Struct Example {1: base.Base ExampleBase} struct Example {1: base.Copy the code

CppInclude syntax definition

CppInclude ::= 'cpp_include' Literal
Copy the code

CppInclude is primarily used to add a custom C++ import declaration to the code generated by the current thrift file

Currently there is no use scenario, do not make too much statement

Namespace syntax Definition

Namespace ::= ( 'namespace' ( NamespaceScope Identifier ) )
NamespaceScope  ::=  The '*' | 'c_glib' | 'cpp' | 'csharp' | 'delphi' | 'go' | 'java' | 'js' | 'lua' | 'netcore' | 'perl' | 'php' | 'py' | 'py.twisted' | 'rb' | 'st' | 'xsd'
Copy the code

Namespace is used to declare which language is used to handle the types defined in the current thrift file. NamespaceScope is the identifier of each language. It can also be specified as a wildcard * identifier to indicate that the thrift file definitions apply to all languages. In addition, Namespace also serves to avoid naming conflicts between different Identifier definitions.

The above example has four Namespace declarations that indicate that the current thrift file applies to Java, CPP, PREL, and NetSTD.

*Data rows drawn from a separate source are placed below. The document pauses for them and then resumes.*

(** * A verification development for [bot.py], the SQLite interface bot.

    The file embeds the storage gateway of [bot.py] (class [DB], the upload
    handler [upload_csv]) and proves the properties that its specification
    states about it.

    Layout:
    - [Text]: the operations of Python's [str] that the code uses
      ([replace], [split], [endswith], f-string formatting of an [int]);
    - [Sha256]: [hashlib.sha256(..).hexdigest()];
    - [Engine]: what the code needs from sqlite3, pandas and the transport,
      as an interface, with two small executable instances;
    - [Bot]: the functions of [bot.py];
    - the theorems.

    A Python [str] is modelled as a [string] holding its UTF-8 encoding, so
    [s.encode('utf-8')] is the identity; the patterns the code searches for
    are ASCII, for which byte-wise and code-point-wise matching agree. *)

From Stdlib Require Import ZArith List String Ascii Lia Bool.
From stdpp Require Import base tactics option list gmap strings pretty.

Local Open Scope string_scope.
Local Open Scope list_scope.

(** ** Python [str] operations *)

Module Text.

(** [s.startswith(p)] *)
Fixpoint startswith (s p : string) {struct p} : bool :=
  match p, s with
  | EmptyString, _ => true
  | String _ _, EmptyString => false
  | String b p', String a s' => if Ascii.eqb a b then startswith s' p' else false
  end.

(** [s.endswith(p)]: [p] is [s] itself or a suffix of the tail of [s]. *)
Fixpoint endswith (s p : string) : bool :=
  match s with
  | EmptyString => String.eqb p EmptyString
  | String _ s' => String.eqb s p || endswith s' p
  end.

(** [sep.join(segs)] *)
Fixpoint join (sep : string) (segs : list string) : string :=
  match segs with
  | [] => EmptyString
  | [x] => x
  | x :: rest => x +:+ sep +:+ join sep rest
  end.

(** Prepend a character to the first segment of a split under construction. *)
Definition push_head (c : ascii) (segs : list string) : list string :=
  match segs with
  | [] => [String c EmptyString]
  | seg :: rest => String c seg :: rest
  end.

(** The left-to-right scan shared by [str.replace] and [str.split] for a
    non-empty pattern: at each position where the pattern starts, consume it
    whole ([skip] counts the characters of a match still to be passed over);
    elsewhere, keep the character and advance by one. *)
Fixpoint replace_scan (old new : string) (skip : nat) (s : string) : string :=
  match s with
  | EmptyString => EmptyString
  | String c s' =>
      match skip with
      | S k => replace_scan old new k s'
      | O =>
          if startswith s old
          then new +:+ replace_scan old new (String.length old - 1) s'
          else String c (replace_scan old new 0 s')
      end
  end.

Fixpoint split_scan (sep : string) (skip : nat) (s : string) : list string :=
  match s with
  | EmptyString => [EmptyString]
  | String c s' =>
      match skip with
      | S k => split_scan sep k s'
      | O =>
          if startswith s sep
          then EmptyString :: split_scan sep (String.length sep - 1) s'
          else push_head c (split_scan sep 0 s')
      end
  end.

(** For the empty pattern, [str.replace] puts [new] before every character
    and at the end. *)
Fixpoint intersperse_all (new s : string) : string :=
  match s with
  | EmptyString => new
  | String c s' => new +:+ String c (intersperse_all new s')
  end.

(** [s.replace(old, new)] *)
Definition replace (s old new : string) : string :=
  match old with
  | EmptyString => intersperse_all new s
  | String _ _ => replace_scan old new 0 s
  end.

(** [s.split(sep)] for a non-empty [sep] (Python raises [ValueError] on an
    empty separator: [None] here). *)
Definition split (s sep : string) : option (list string) :=
  match sep with
  | EmptyString => None
  | String _ _ => Some (split_scan sep 0 s)
  end.

(** [l[-1]]; the list that [split] returns is never empty. *)
Definition last_item (l : list string) : string := List.last l EmptyString.

(** The number of positions of [s] at which [p] starts. *)
Fixpoint occurrences (s p : string) : nat :=
  match s with
  | EmptyString => if startswith s p then 1 else 0
  | String _ s' => (if startswith s p then 1 else 0) + occurrences s' p
  end.

(** Membership of a character. *)
Fixpoint has_char (c : ascii) (s : string) : bool :=
  match s with
  | EmptyString => false
  | String a s' => Ascii.eqb a c || has_char c s'
  end.

(** [s[n:]] *)
Fixpoint string_drop (n : nat) (s : string) : string :=
  match n, s with
  | O, _ => s
  | S k, String _ s' => string_drop k s'
  | S _, EmptyString => EmptyString
  end.

(** [f"{n}"] for an [int]: decimal digits, with a leading minus sign for a
    negative number. *)
Definition str_int (n : Z) : string := pretty n.

End Text.

Import Text.

(** ** [hashlib.sha256(data).hexdigest()]

    SHA-256 as in FIPS 180-4, on 32-bit words held in [Z] with the
    wrap-around written out. *)

Module Sha256.
Local Open Scope Z_scope.

Definition w32 (x : Z) : Z := x mod 2 ^ 32.
Definition add32 (x y : Z) : Z := w32 (x + y).
Definition not32 (x : Z) : Z := Z.lxor x 0xffffffff.
Definition rotr (n x : Z) : Z :=
  Z.lor (Z.shiftr x n) (w32 (Z.shiftl x (32 - n))).
Definition shr (n x : Z) : Z := Z.shiftr x n.

Definition Ch (x y z : Z) : Z := Z.lxor (Z.land x y) (Z.land (not32 x) z).
Definition Maj (x y z : Z) : Z :=
  Z.lxor (Z.lxor (Z.land x y) (Z.land x z)) (Z.land y z).
Definition Sigma0 (x : Z) : Z := Z.lxor (Z.lxor (rotr 2 x) (rotr 13 x)) (rotr 22 x).
Definition Sigma1 (x : Z) : Z := Z.lxor (Z.lxor (rotr 6 x) (rotr 11 x)) (rotr 25 x).
Definition sigma0 (x : Z) : Z := Z.lxor (Z.lxor (rotr 7 x) (rotr 18 x)) (shr 3 x).
Definition sigma1 (x : Z) : Z := Z.lxor (Z.lxor (rotr 17 x) (rotr 19 x)) (shr 10 x).

(** The constants of the standard are the first 32 bits of the fractional
    parts of the cube roots (round constants) and of the square roots
    (initial hash value) of the first primes. *)
Definition is_prime (n : nat) : bool :=
  forallb (fun d => negb (Nat.eqb (Nat.modulo n d) 0)) (seq 2 (n - 2)).

Definition primes (count : nat) : list Z :=
  map Z.of_nat (take count (filter (fun n => is_prime n = true) (seq 2 310))).

(** The integer cube root of a number below [2 ^ 105], bit by bit. *)
Definition icbrt (n : Z) : Z :=
  fold_left (fun r i => let c := r + 2 ^ Z.of_nat i in
                        if c * c * c <=? n then c else r)
            (rev (seq 0 35)) 0.

Definition K : list Z :=
  Eval vm_compute in map (fun p => w32 (icbrt (p * 2 ^ 96))) (primes 64).

(** The eight working words. *)
Record state := State { sa : Z; sb : Z; sc : Z; sd : Z; se : Z; sf : Z; sg : Z; sh : Z }.

Definition H0 : state :=
  Eval vm_compute in
  match map (fun p => w32 (Z.sqrt (p * 2 ^ 64))) (primes 8) with
  | [a; b; c; d; e; f; g; h] => State a b c d e f g h
  | _ => State 0 0 0 0 0 0 0 0
  end.

(** Padding: a 1 bit, zeros up to 56 modulo 64 bytes, then the bit length
    as a 64-bit big-endian number. *)
Definition be_bytes (n : nat) (x : Z) : list Z :=
  map (fun i => (x / 2 ^ (8 * Z.of_nat i)) mod 256) (rev (seq 0 n)).

Definition pad (msg : list Z) : list Z :=
  let len := Z.of_nat (length msg) in
  msg ++ [0x80] ++ repeat 0 (Z.to_nat ((55 - len) mod 64)) ++ be_bytes 8 (8 * len).

Definition be_word (bs : list Z) : Z :=
  fold_left (fun acc b => acc * 256 + b) bs 0.

(** Cut a list into [n] chunks of [k] elements. *)
Fixpoint chunks (k n : nat) (l : list Z) : list (list Z) :=
  match n with
  | O => []
  | S n' => take k l :: chunks k n' (drop k l)
  end.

The Identifier immediately following the NamespaceScope behaves differently in different languages, for example:

Namespace go tutorial.thrift. Example // The generated code will be a directory structure 'tutorial/thrift/example/*. Go' where each go file will contain 'package Example' Represents belonging to the same packageCopy the code

Definition

The syntax of Definition is as follows:

Definition ::= Const | Typedef | Enum | Senum | Struct | Union | Exception | Service
Copy the code

Syntactically, Definition can be Const, Typedef, Enum, Senum, Struct, Union, Exception, Service, These definitions are the core of the Thrift file, and we’ll go through them one by one.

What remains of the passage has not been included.